# How to complete this task
Write out exactly the lines from the start of the entries through the one that contains "destruct cb as [| pr | pr | k]; simpl.", including both.
Segment Open
(** A callback emits nothing and leaves the connected flag alone; only
    line 226 writes the enabled flag, and it sets it. *)
Lemma run_callback_effect i cb err res w :
  emitted (run_callback i cb err res w) = emitted w
  ∧ isConnected (module_flags (run_callback i cb err res w)) = isConnected (module_flags w)
  ∧ (isEnabled (module_flags w) = true →
     isEnabled (module_flags (run_callback i cb err res w)) = true).
Proof.
  destruct cb as [| pr | pr | k]; simpl.
  - done.
  - unfold reject.
    destruct (truthy err);
      [destruct (settle_quiet pr (Rejected err) w) as [-> ->]; done|].
    destruct (truthy (error res) && has_code (error res) 5);
      [destruct (settle_quiet pr (Rejected (error res)) w) as [-> ->]; done|].
    destruct (truthy (error res)).
    + match goal with |- context [settle pr ?s w] =>
        destruct (settle_quiet pr s w) as [-> ->] end. done.
    + rewrite then_catch_emitted, then_catch_flags. done.
  - unfold reject, resolve.
    set (w1 := if truthy err then _ else w).
    set (w2 := if truthy (error res) then _ else w1).
    assert (H1 : emitted w1 = emitted w ∧ module_flags w1 = module_flags w).
    { subst w1. destruct (truthy err); [apply settle_quiet|done]. }
    assert (H2 : emitted w2 = emitted w1 ∧ module_flags w2 = module_flags w1).
    { subst w2. destruct (truthy (error res)); [apply settle_quiet|done]. }
    destruct (settle_quiet pr (Resolved (result res)) w2) as [-> ->].
    destruct H1 as [<- <-], H2 as [<- <-]. done.
  - done.
Qed.

Lemma engine_completes_effect i k err res w :
  emitted (engine_completes i k err res w) = emitted w
  ∧ isConnected (module_flags (engine_completes i k err res w)) = isConnected (module_flags w)
  ∧ (isEnabled (module_flags w) = true →
     isEnabled (module_flags (engine_completes i k err res w)) = true).
Proof.
  unfold engine_completes.
  destruct (rpcEngine (instance i w) !! k) as [[p cb]|]; [|done].
  apply (run_callback_effect i cb err res
           (update_instance i (fun self => set_rpcEngine (delete k (rpcEngine self)) self) w)).
Qed.

Lemma emit_data_flags i error arg w :
  module_flags (prototype.emit_data i error arg w) = module_flags w.
Proof.
  unfold prototype.emit_data.
  induction (data_relays (instance i w)) as [|n IH]; [reflexivity|].
  simpl. unfold prototype.relay at 1. by repeat case_match.
Qed.

Lemma receive_flags parse i message w :
  module_flags (prototype.receive parse i message w) = module_flags w.
Proof.
  unfold prototype.receive. repeat case_match; try done. apply emit_data_flags.
Qed.

Lemma _sendSync_quiet i p w :
  emitted (snd (prototype._sendSync i p w)) = emitted w
  ∧ module_flags (snd (prototype._sendSync i p w)) = module_flags w.
Proof.
  unfold prototype._sendSync, prototype.sendAsync, prototype.enable, new_promise.
  repeat case_match; simplify_eq/=; done.
Qed.

Lemma sendAsync_quiet i p cb w :
  emitted (snd (prototype.sendAsync i p cb w)) = emitted w
  ∧ module_flags (snd (prototype.sendAsync i p cb w)) = module_flags w.
Proof.
  unfold prototype.sendAsync, prototype.enable, new_promise.
  repeat case_match; simplify_eq/=; done.
Qed.

(** What one input does to the 'connect' events and to the two flags. *)
Lemma step_effect parse x w :
  ∃ evs, emitted (step parse x w) = emitted w ++ evs
    ∧ count_named "connect" evs
      = (if is_snapshot x && negb (isConnected (module_flags w)) then 1 else 0)
    ∧ isConnected (module_flags (step parse x w))
      = (is_snapshot x || (negb (is_disconnect x) && isConnected (module_flags w)))
    ∧ (isEnabled (module_flags w) = true →
       isEnabled (module_flags (step parse x w)) = true).
Proof.
  destruct x as [i state | i label err | i k err res | i message | i opts
                | i p k | i p | i | i]; simpl.
  - destruct (snapshot_arrives_connect i state w) as (evs & E & C).
    exists evs. rewrite snapshot_arrives_isConnected.
    unfold snapshot_arrives. rewrite subscribe_handler_isEnabled.
    repeat split; [exact E| |done].
    rewrite C. by destruct (isConnected (module_flags w)).
  - unfold logStreamDisconnectWarning. rewrite instance_set_flags.
    destruct (0 <? error_listeners (instance i w))%nat; simpl.
    + eexists. split; [reflexivity|]. done.
    + exists []. by rewrite app_nil_r.
  - destruct (engine_completes_effect i k err res w) as (E & C & F).
    exists []. rewrite app_nil_r, C. by destruct (isConnected (module_flags w)).
  - rewrite receive_flags.
    destruct (receive_emitted parse i message w) as [E|E].
    + exists []. rewrite app_nil_r. by destruct (isConnected (module_flags w)).
    + eexists. split; [exact E|]. by destruct (isConnected (module_flags w)).
  - exists []. rewrite app_nil_r. by destruct (isConnected (module_flags w)).
  - destruct (sendAsync_quiet i p (app_cb k) w) as [E F].
    exists []. rewrite app_nil_r, F. by destruct (isConnected (module_flags w)).
  - destruct (_sendSync_quiet i p w) as [E F].
    exists []. rewrite app_nil_r, F. by destruct (isConnected (module_flags w)).
  - exists []. rewrite app_nil_r. by destruct (isConnected (module_flags w)).
  - exists []. rewrite app_nil_r. by destruct (isConnected (module_flags w)).
Qed.
Lemma strictly_decreasingb_spec :
  strictly_decreasingb TempToOhms = true -> strictly_decreasing TempToOhms.
Proof.
  unfold strictly_decreasingb, strictly_decreasing. intros H i Hi Hend.
  apply (Zrange_forallb _ _ _ H). unfold END in *. lia.
Qed.

Lemma table_validb_spec :
  table_validb TempToOhms = true -> table_valid TempToOhms.
Proof.
  unfold table_validb, table_valid. intros H i Hi.
  apply (Zrange_forallb _ _ _ H). unfold END in *. lia.
Qed.

End ScanFacts.

Lemma sample_TempToOhms_decreasing : strictly_decreasing sample_TempToOhms.
Proof. apply strictly_decreasingb_spec. vm_compute. reflexivity. Qed.

Lemma sample_TempToOhms_valid : table_valid sample_TempToOhms.
Proof. apply table_validb_spec. vm_compute. reflexivity. Qed.

(** ** From ADC counts to ohms *)

(** C9: for every raw reading, [readResistorOhms] computes
    [R2 / (Vin / V_therm - 1)] with [V_therm = reading / 1024 * Vin],
    [Vin = 5.0] and [R2 = 10000]; the mid-scale reading 512 yields exactly
    10000 ohms. *)
Theorem readResistorOhms_divider :
  (forall (analogRead : Z -> Z) (channel : Z),
     readResistorOhms analogRead channel =
     (F32.of_int 10000 /
      (F32.of_int 5 /
       (F32.of_int (analogRead channel) / F32.of_int 1024 * F32.of_int 5)
       - F32.of_int 1))%f32) /\
  (forall channel : Z,
     Vtherm_of 512 = (F32.of_int 5 / F32.of_int 2)%f32 /\
     readResistorOhms (fun _ => 512%Z) channel = F32.of_int 10000).
Proof.
  split.
  - intros analogRead channel. reflexivity.
  - intros channel. split; vm_compute; reflexivity.
Qed.

Lemma readResistorOhms_last_divisor (reading : Z) :
  ohms_of_reading reading =
  (R2 / nth 2 (readResistorOhms_divisors reading) S754_nan)%f32.
Proof. reflexivity. Qed.



(** The same holds where [double] is binary64: 512 gives exactly 10000
    ohms, the reading 0 divides by a zero voltage, and no other reading up
    to 1023 makes a divisor zero. *)
Lemma divider_binary64 :
  Double64.ohms_of_reading 512 = Double64.of_int 10000 /\
  F32.is_zero (Double64.Vtherm_of 0) = true /\
  (forall reading : Z, (1 <= reading <= 1023)%Z ->
     forallb (fun d => negb (F32.is_zero d) && negb (F32.is_nan d))
             (Double64.readResistorOhms_divisors reading) = true).
Proof.
  split; [vm_compute; reflexivity|]. split; [vm_compute; reflexivity|].
  intros reading Hr.
  apply (Zrange_forallb
           (fun z => forallb (fun d => negb (F32.is_zero d) && negb (F32.is_nan d))
                             (Double64.readResistorOhms_divisors z)) 1 1023).
  - vm_compute. reflexivity.
  - lia.
Qed.

(** ** From ohms to degrees *)

(** C1: the scan does not begin at index 1. With the sample table and the
    reading 963 (about 157869 ohms, between the entries at the indices 2
    and 1) a scan from index 1 stops at index 2, while the loop, which
    begins at [START + 1] with the pin number [START = 2], stops at index 3
    and returns another temperature, extrapolated from the entries 2 and
    3. *)
Theorem scan_begins_at_button_pin_plus_one :
  let r := readResistorOhms (fun _ => 963%Z) A0 in
  (pgm_read_float sample_TempToOhms 2 <? r)%f32 = true /\
  (pgm_read_float sample_TempToOhms 1 <? r)%f32 = false /\
  first_below sample_TempToOhms 1 r = Some 2%Z /\
  scan_index sample_TempToOhms (Z.to_nat (END - (START + 1))) (START + 1) r
    = Some 3%Z /\
  resistanceToTemperature sample_TempToOhms r
    = S754_finite true 10266547 (-17) /\
  interpolated_from sample_TempToOhms 1 r
    = S754_finite true 10266439 (-17) /\
  resistanceToTemperature sample_TempToOhms r
    <> interpolated_from sample_TempToOhms 1 r.
Proof.
  cbv zeta. repeat split; try (vm_compute; reflexivity).
  vm_compute. discriminate.
Qed.

(** C2, as stated, fails: the reading 1000 gives a resistance above the
    entry at index 1 (and above the whole sample table), and the converter
    returns about -404.68, not the sentinel. *)
Lemma above_table_maximum_not_sentinel :
  let r := readResistorOhms (fun _ => 1000%Z) A0 in
  strictly_decreasing sample_TempToOhms /\
  (pgm_read_float sample_TempToOhms 1 <? r)%f32 = true /\
  (pgm_read_float sample_TempToOhms 0 <? r)%f32 = true /\
  resistanceToTemperature sample_TempToOhms r = S754_finite true 13260537 (-15) /\
  resistanceToTemperature sample_TempToOhms r <> F32.of_int (-9999).
Proof.
  cbv zeta. split; [exact sample_TempToOhms_decreasing|].
  repeat split; try (vm_compute; reflexivity).
  vm_compute. discriminate.
Qed.

(** C2, amended: on a strictly decreasing table the loop falls through,
    leaving the sentinel -9999.0, exactly when the input is not strictly
    greater than the last entry (index 379, the table's minimum). For an
    input strictly greater than the entry at index 1 the loop does not
    fall through: it breaks at an index [j], and the result is what [map]
    interpolates between the entries [j - 1] and [j], plus [TEMP_OFFSET],
    a computed number that can itself be -9999 (see
    [interpolation_can_equal_sentinel]). *)
Theorem sentinel_at_or_below_table_minimum
    (TempToOhms : list F32.float) (r : F32.float) :
  strictly_decreasing TempToOhms ->
  let n := Z.to_nat (END - (START + 1)) in
  (scan_index TempToOhms n (START + 1) r = None <->
   (pgm_read_float TempToOhms (END - 1) <? r)%f32 = false) /\
  ((pgm_read_float TempToOhms (END - 1) <? r)%f32 = false ->
   resistanceToTemperature TempToOhms r = F32.of_int (-9999)) /\
  ((pgm_read_float TempToOhms 1 <? r)%f32 = true ->
   exists j : Z,
     scan_index TempToOhms n (START + 1) r = Some j /\
     (0 < j < END)%Z /\
     (pgm_read_float TempToOhms j <? r)%f32 = true /\
     resistanceToTemperature TempToOhms r =
     (map r (pgm_read_float TempToOhms (j - 1)) (pgm_read_float TempToOhms j)
          (F32.of_int j - F32.of_int 1) (F32.of_int j)
      + F32.of_int TEMP_OFFSET)%f32).
Proof.
  intros Hdec n.
  assert (Hnone : (pgm_read_float TempToOhms (END - 1) <? r)%f32 = false ->
                  scan_index TempToOhms n (START + 1) r = None).
  { intros H. apply scan_index_none. intros j Hj.
    destruct (pgm_read_float TempToOhms j <? r)%f32 eqn:E; [|reflexivity].
    destruct (Z.eq_dec j (END - 1)) as [->|Hne]; [congruence|].
    rewrite <- H. symmetry.
    apply F32Facts.ltb_trans with (y := pgm_read_float TempToOhms j);
      [|exact E].
    apply decreasing_lt; try assumption; unfold n, END, START in *; lia. }
  unfold resistanceToTemperature. fold n. split; [|split].
  - split; [|exact Hnone].
    intros H. apply (scan_index_none_inv _ _ _ _ H).
    unfold n, END, START. lia.
  - intros H. rewrite scan_scan_index, (Hnone H). reflexivity.
  - intros H.
    assert (Hfirst : (pgm_read_float TempToOhms (START + 1) <? r)%f32 = true).
    { apply F32Facts.ltb_trans with (y := pgm_read_float TempToOhms 1);
        [|exact H].
      apply decreasing_lt; try assumption; unfold END, START; lia. }
    assert (Hat : scan_index TempToOhms n (START + 1) r = Some (START + 1)%Z).
    { apply scan_index_at; [unfold n, END, START; lia | | exact Hfirst].
      intros j Hj. lia. }
    exists (START + 1)%Z. split; [exact Hat|].
    split; [unfold START, END; lia|]. split; [exact Hfirst|].
    rewrite scan_scan_index, Hat. reflexivity.
Qed.

Lemma sentinel_at_or_below_table_minimum_witness :
  resistanceToTemperature sample_TempToOhms (F32.of_int 400) = F32.of_int (-9999) /\
  exists j : Z,
    scan_index sample_TempToOhms (Z.to_nat (END - (START + 1))) (START + 1)
               (F32.of_int 200000) = Some j /\
    (0 < j < END)%Z /\
    (pgm_read_float sample_TempToOhms j <? F32.of_int 200000)%f32 = true /\
    resistanceToTemperature sample_TempToOhms (F32.of_int 200000) =
    (map (F32.of_int 200000)
         (pgm_read_float sample_TempToOhms (j - 1)) (pgm_read_float sample_TempToOhms j)
         (F32.of_int j - F32.of_int 1) (F32.of_int j)
     + F32.of_int TEMP_OFFSET)%f32.
Proof.
  destruct (sentinel_at_or_below_table_minimum sample_TempToOhms (F32.of_int 400)
              sample_TempToOhms_decreasing) as (_ & Hlow & _).
  destruct (sentinel_at_or_below_table_minimum sample_TempToOhms (F32.of_int 200000)
              sample_TempToOhms_decreasing) as (_ & _ & Hhigh).
  split.
  - apply Hlow. vm_compute. reflexivity.
  - apply Hhigh. vm_compute. reflexivity.
Defined.

(** The number the interpolation computes can be -9999 itself: on this
    strictly decreasing table the reading 512 gives 10000 ohms, above every
    entry; the loop breaks at index 3 and [map] plus [TEMP_OFFSET] is
    [(10000 - 5039.5) / (5039 - 5039.5) + 2 - 80 = -9999]. *)
Example interpolation_can_equal_sentinel :
  strictly_decreasing coincidence_TempToOhms /\
  table_valid coincidence_TempToOhms /\
  (pgm_read_float coincidence_TempToOhms 1 <? ohms_of_reading 512)%f32 = true /\
  scan_index coincidence_TempToOhms (Z.to_nat (END - (START + 1))) (START + 1)
             (ohms_of_reading 512) = Some 3%Z /\
  readThermistorValue coincidence_TempToOhms (fun _ => 512%Z) A0 = F32.of_int (-9999).
Proof.
  split; [apply strictly_decreasingb_spec; vm_compute; reflexivity|].
  split; [apply table_validb_spec; vm_compute; reflexivity|].
  repeat split; vm_compute; reflexivity.
Qed.

(** ** Differences of binary32 numbers *)

Module F32Round.

Lemma fexp32_eq (z : Z) : F32.fexp32 z = Z.max (z - 24) (-149).
Proof. reflexivity. Qed.

Lemma digits2_pos_bounds (m : positive) :
(2 ^ (Zpos (digits2_pos m) - 1) <= Zpos m < 2 ^ Zpos (digits2_pos m))%Z.
Proof.
induction m as [m IH|m IH|]; cbn [digits2_pos].
- rewrite Pos2Z.inj_succ, Z.pow_succ_r by lia.
  replace (Z.succ (Zpos (digits2_pos m)) - 1)%Z
    with (Z.succ (Zpos (digits2_pos m) - 1))%Z by lia.
  rewrite Z.pow_succ_r by lia. lia.
- rewrite Pos2Z.inj_succ, Z.pow_succ_r by lia.
  replace (Z.succ (Zpos (digits2_pos m)) - 1)%Z
    with (Z.succ (Zpos (digits2_pos m) - 1))%Z by lia.
  rewrite Z.pow_succ_r by lia. lia.
- cbn. lia.
Qed.

Lemma iter_xO_value (m d : positive) :
Zpos (Pos.iter xO m d) = (Zpos m * 2 ^ Zpos d)%Z.
Proof.
induction d as [|d IH] using Pos.peano_ind.
- cbn. lia.
- rewrite Pos.iter_succ, Pos2Z.inj_xO, IH, Pos2Z.inj_succ, Z.pow_succ_r by lia.
  lia.
Qed.

Lemma shl_align_value (m : positive) (e e' : Z) :
(e' <= e)%Z ->
Zpos (fst (shl_align m e e')) = (Zpos m * 2 ^ (e - e'))%Z.
Proof.
intros H. unfold shl_align. destruct (e' - e)%Z as [|p|p] eqn:E.
- replace (e - e')%Z with 0%Z by lia. cbn [fst]. lia.
- lia.
- cbn [fst]. rewrite iter_xO_value. f_equal. f_equal. lia.
Qed.

Lemma shr_1_m (mrs : shr_record) :
(0 <= shr_m mrs)%Z ->
shr_m (shr_1 mrs) = (shr_m mrs / 2)%Z.
Proof.
destruct mrs as [m r s]. cbn [shr_m]. intros H.
rewrite <- Z.div2_div.
destruct m as [|[p|p|]|p]; try reflexivity; lia.
Qed.

Lemma pow2_xO (p : positive) : (2 ^ Zpos p~0 = 2 ^ Zpos p * 2 ^ Zpos p)%Z.
Proof.
replace (Zpos p~0) with (Zpos p + Zpos p)%Z by lia.
apply Z.pow_add_r; lia.
Qed.

Lemma pow2_xI (p : positive) : (2 ^ Zpos p~1 = 2 * (2 ^ Zpos p * 2 ^ Zpos p))%Z.
Proof.
replace (Zpos p~1) with (1 + (Zpos p + Zpos p))%Z by lia.
rewrite !Z.pow_add_r by lia. reflexivity.
Qed.

Lemma pow2_pos (z : Z) : (0 <= z)%Z -> (0 < 2 ^ z)%Z.
Proof. intros H. apply Z.pow_pos_nonneg; lia. Qed.

Lemma iter_shr_1_m (p : positive) (mrs : shr_record) :
(0 <= shr_m mrs)%Z ->
shr_m (iter_pos shr_1 p mrs) = (shr_m mrs / 2 ^ Zpos p)%Z.
Proof.
revert mrs. induction p as [p IH|p IH|]; intros mrs H; cbn [iter_pos].
- pose proof (pow2_pos (Zpos p) ltac:(lia)) as Hp.
  assert (H1 : (0 <= shr_m (shr_1 mrs))%Z)
    by (rewrite shr_1_m by exact H; apply Z.div_pos; lia).
  assert (H2 : (0 <= shr_m (iter_pos shr_1 p (shr_1 mrs)))%Z)
    by (rewrite IH by exact H1; apply Z.div_pos; lia).
  rewrite IH, IH, shr_1_m by assumption.
  rewrite !Z.div_div by lia.
  rewrite pow2_xI. f_equal; lia.
- pose proof (pow2_pos (Zpos p) ltac:(lia)) as Hp.
  assert (H2 : (0 <= shr_m (iter_pos shr_1 p mrs))%Z)
    by (rewrite IH by exact H; apply Z.div_pos; lia).
  rewrite IH, IH by assumption.
  rewrite !Z.div_div by lia.
  rewrite pow2_xO. reflexivity.
- rewrite shr_1_m by exact H. reflexivity.
Qed.
(** X17.  Every request an instance ever has in flight is a POST
    without AMP CORS and with a JSON content type; its article part has
    the URL of the document and, as its name, the title of the root node
    the document had when the instance was constructed if that title is
    truthy, and null otherwise (never an empty title); its links part is
    the links payload of the anchor list given to the call, built with
    the link attribute and the exclusive-links option the instance was
    constructed with. *)
Theorem exec_request_contents
  (ampDoc : AmpDoc) (linkmateOptions : LinkmateOptions)
  (events : list Event) (p : AsyncMappedLinks) :
  In p (inFlight (exec LINKMATE_ENDPOINT deepEquals events
                    (newPage ampDoc linkmateOptions))) ->
  method (postOptions (request p)) = "POST" /\
  ampCors (postOptions (request p)) = false /\
  headers (postOptions (request p))
  = [("Content-Type", "application/json")] /\
  url (article (body (postOptions (request p)))) = getUrl ampDoc /\
  (truthy (title (getRootNode ampDoc)) = true ->
   name (article (body (postOptions (request p))))
   = title (getRootNode ampDoc)) /\
  (truthy (title (getRootNode ampDoc)) = false ->
   name (article (body (postOptions (request p)))) = JNull) /\
  links (body (postOptions (request p)))
  = map (fun a =>
           {| raw_url := getProp a (linkAttribute linkmateOptions);
              exclusive_match_requested :=
                match exclusiveLinks linkmateOptions with
                | Some true => true
                | _ => regexpTestAtEnd "#locklink"
                         (getProp a (linkAttribute linkmateOptions))
                end |})
      (filter (fun a =>
                 negb (regexpTestAtEnd "#donotlink"
                         (getProp a (linkAttribute linkmateOptions))))
         (closureAnchorList p)).
Proof.
  intros Hin.
  destruct (pageInvariant_exec LINKMATE_ENDPOINT deepEquals ampDoc
              linkmateOptions events _
              (pageInvariant_newPage LINKMATE_ENDPOINT ampDoc
                 linkmateOptions)) as (_ & _ & H).
  rewrite (H p Hin).
  cbn [postToLinkmate_ postOptions method ampCors headers body article
       links getEditInfo_ url name constructor rootNode_ ampDoc_].
  do 4 (split; [reflexivity|]).
  split; [intros ->; reflexivity|]. split; [intros ->; reflexivity|].
  apply buildLinksPayload_filter_map.
Qed.
(** A pass of the loop is, for the state machine, one tick on the score
    of the snapshot, or nothing at all when the probes cannot be
    read. *)
Lemma iteration_agree m :
  let e := envs m (clock m) in
  if readable e then
    exists s rs, calculate_score (snapshot e) = Ok (s, rs) /\ 0 <= s <= 150 /\
      agree (fst (iteration m)) (fst (handle_transitions s rs m))
  else agree (fst (iteration m)) m.
Proof.
  intros e. pose proof (iteration_cases m) as Hit. fold e in Hit.
  pose proof (handled_agree) as Hag.
  destruct (readable e).
  - destruct (snapshot_score e) as (s & rs & Hc & Hb). exists s, rs.
    split; [done|]. split; [done|].
    rewrite Hc in Hit. cbn [fst snd] in Hit. rewrite Hit.
    destruct (handle_transitions s rs m) as [m1 [t|x]]; [|apply Hag].
    pose proof (keeps_agree (report (snapshot e) s t) m1
                  (fun k b => report_keeps_core k b _ _ _)) as Hrep.
    destruct (report (snapshot e) s t m1) as [m2 [[]|x]]; cbn [fst] in *.
    + exact Hrep.
    + destruct (Hag (m2, Raise x)) as [H1 H2]. destruct Hrep as [H3 H4].
      cbn [fst] in H1, H2. split; congruence.
  - rewrite Hit. apply Hag.
Qed.

Lemma iteration_sound : preserves sound iteration.
Proof.
  intros m Hm. pose proof (iteration_agree m) as H. cbv zeta in H.
  destruct (readable (envs m (clock m))).
  - destruct H as (s & rs & _ & Hb & Hag).
    apply (sound_agree _ _ Hag).
    destruct (handle_transitions_sound s rs m Hm (scorer_small s Hb)) as (t & m' & -> & Hm').
    exact Hm'.
  - by apply (sound_agree _ _ H).
Qed.

Lemma print_sound o : preserves sound (print o).
Proof.
  intros m Hm. refine (sound_agree _ _ _ Hm).
  apply (keeps_agree (print o)). intros k b. apply print_keeps_core.
Qed.

Lemma loop_sound fuel : preserves sound (loop fuel).
Proof. apply preserves_loop; [apply iteration_sound|apply print_sound]. Qed.

(** Calibration leaves a float as the baseline wherever it stops. *)
Lemma calibrate_sound : preserves sound calibrate.
Proof.
  intros m (Hw & Hf & Hb).
  pose proof (calibrate_keeps_core (core m) m eq_refl) as Hc.
  split; [by apply (well_formed_core m)|]. split; [by apply (fits_core m)|].
  revert Hb. generalize m.
  change (preserves (fun x => fits_double (baseline_score x)) calibrate).
  preserves_with ltac:(apply preserves_modify; intros ? ?; exact I).
Qed.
Segment Closed
# Response to this task
(** A callback emits nothing and leaves the connected flag alone; only
    line 226 writes the enabled flag, and it sets it. *)
Lemma run_callback_effect i cb err res w :
  emitted (run_callback i cb err res w) = emitted w
  ∧ isConnected (module_flags (run_callback i cb err res w)) = isConnected (module_flags w)
  ∧ (isEnabled (module_flags w) = true →
     isEnabled (module_flags (run_callback i cb err res w)) = true).
Proof.
  destruct cb as [| pr | pr | k]; simpl.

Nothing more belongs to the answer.